_HOW TO COMPLETE THIS TASK:_ Word for word, restate every record.
RECORDS FOR THIS EXERCISE Block Start
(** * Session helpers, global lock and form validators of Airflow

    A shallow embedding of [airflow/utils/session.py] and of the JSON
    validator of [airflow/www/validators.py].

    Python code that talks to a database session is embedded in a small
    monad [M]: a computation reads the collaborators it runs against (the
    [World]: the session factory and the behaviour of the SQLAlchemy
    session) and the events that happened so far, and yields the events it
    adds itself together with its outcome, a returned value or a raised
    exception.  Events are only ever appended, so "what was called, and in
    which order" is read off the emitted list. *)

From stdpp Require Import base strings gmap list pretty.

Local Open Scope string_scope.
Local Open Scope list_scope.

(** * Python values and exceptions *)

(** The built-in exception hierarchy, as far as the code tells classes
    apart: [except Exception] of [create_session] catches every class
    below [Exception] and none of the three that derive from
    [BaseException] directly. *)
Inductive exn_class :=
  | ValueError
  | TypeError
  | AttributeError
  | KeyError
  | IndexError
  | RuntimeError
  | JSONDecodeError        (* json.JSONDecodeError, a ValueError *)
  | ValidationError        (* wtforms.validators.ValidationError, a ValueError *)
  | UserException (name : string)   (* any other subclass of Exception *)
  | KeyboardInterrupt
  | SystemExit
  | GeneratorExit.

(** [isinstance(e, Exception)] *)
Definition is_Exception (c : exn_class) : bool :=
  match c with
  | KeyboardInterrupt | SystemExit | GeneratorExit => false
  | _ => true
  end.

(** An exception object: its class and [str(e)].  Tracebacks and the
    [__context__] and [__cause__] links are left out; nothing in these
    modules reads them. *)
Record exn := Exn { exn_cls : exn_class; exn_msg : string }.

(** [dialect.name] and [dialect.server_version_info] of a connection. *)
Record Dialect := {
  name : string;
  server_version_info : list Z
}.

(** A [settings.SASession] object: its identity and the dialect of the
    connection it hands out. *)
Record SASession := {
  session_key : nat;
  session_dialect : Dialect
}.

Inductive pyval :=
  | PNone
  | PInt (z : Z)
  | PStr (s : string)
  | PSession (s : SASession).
RECORDS FOR THIS EXERCISE Block End
_TASK RESULT:_
(** * Session helpers, global lock and form validators of Airflow

    A shallow embedding of [airflow/utils/session.py] and of the JSON
    validator of [airflow/www/validators.py].

    Python code that talks to a database session is embedded in a small
    monad [M]: a computation reads the collaborators it runs against (the
    [World]: the session factory and the behaviour of the SQLAlchemy
    session) and the events that happened so far, and yields the events it
    adds itself together with its outcome, a returned value or a raised
    exception.  Events are only ever appended, so "what was called, and in
    which order" is read off the emitted list. *)

From stdpp Require Import base strings gmap list pretty.

Local Open Scope string_scope.
Local Open Scope list_scope.

(** * Python values and exceptions *)

(** The built-in exception hierarchy, as far as the code tells classes
    apart: [except Exception] of [create_session] catches every class
    below [Exception] and none of the three that derive from
    [BaseException] directly. *)
Inductive exn_class :=
  | ValueError
  | TypeError
  | AttributeError
  | KeyError
  | IndexError
  | RuntimeError
  | JSONDecodeError        (* json.JSONDecodeError, a ValueError *)
  | ValidationError        (* wtforms.validators.ValidationError, a ValueError *)
  | UserException (name : string)   (* any other subclass of Exception *)
  | KeyboardInterrupt
  | SystemExit
  | GeneratorExit.

(** [isinstance(e, Exception)] *)
Definition is_Exception (c : exn_class) : bool :=
  match c with
  | KeyboardInterrupt | SystemExit | GeneratorExit => false
  | _ => true
  end.

(** An exception object: its class and [str(e)].  Tracebacks and the
    [__context__] and [__cause__] links are left out; nothing in these
    modules reads them. *)
Record exn := Exn { exn_cls : exn_class; exn_msg : string }.

(** [dialect.name] and [dialect.server_version_info] of a connection. *)
Record Dialect := {
  name : string;
  server_version_info : list Z
}.

(** A [settings.SASession] object: its identity and the dialect of the
    connection it hands out. *)
Record SASession := {
  session_key : nat;
  session_dialect : Dialect
}.

Inductive pyval :=
  | PNone
  | PInt (z : Z)
  | PStr (s : string)
  | PSession (s : SASession).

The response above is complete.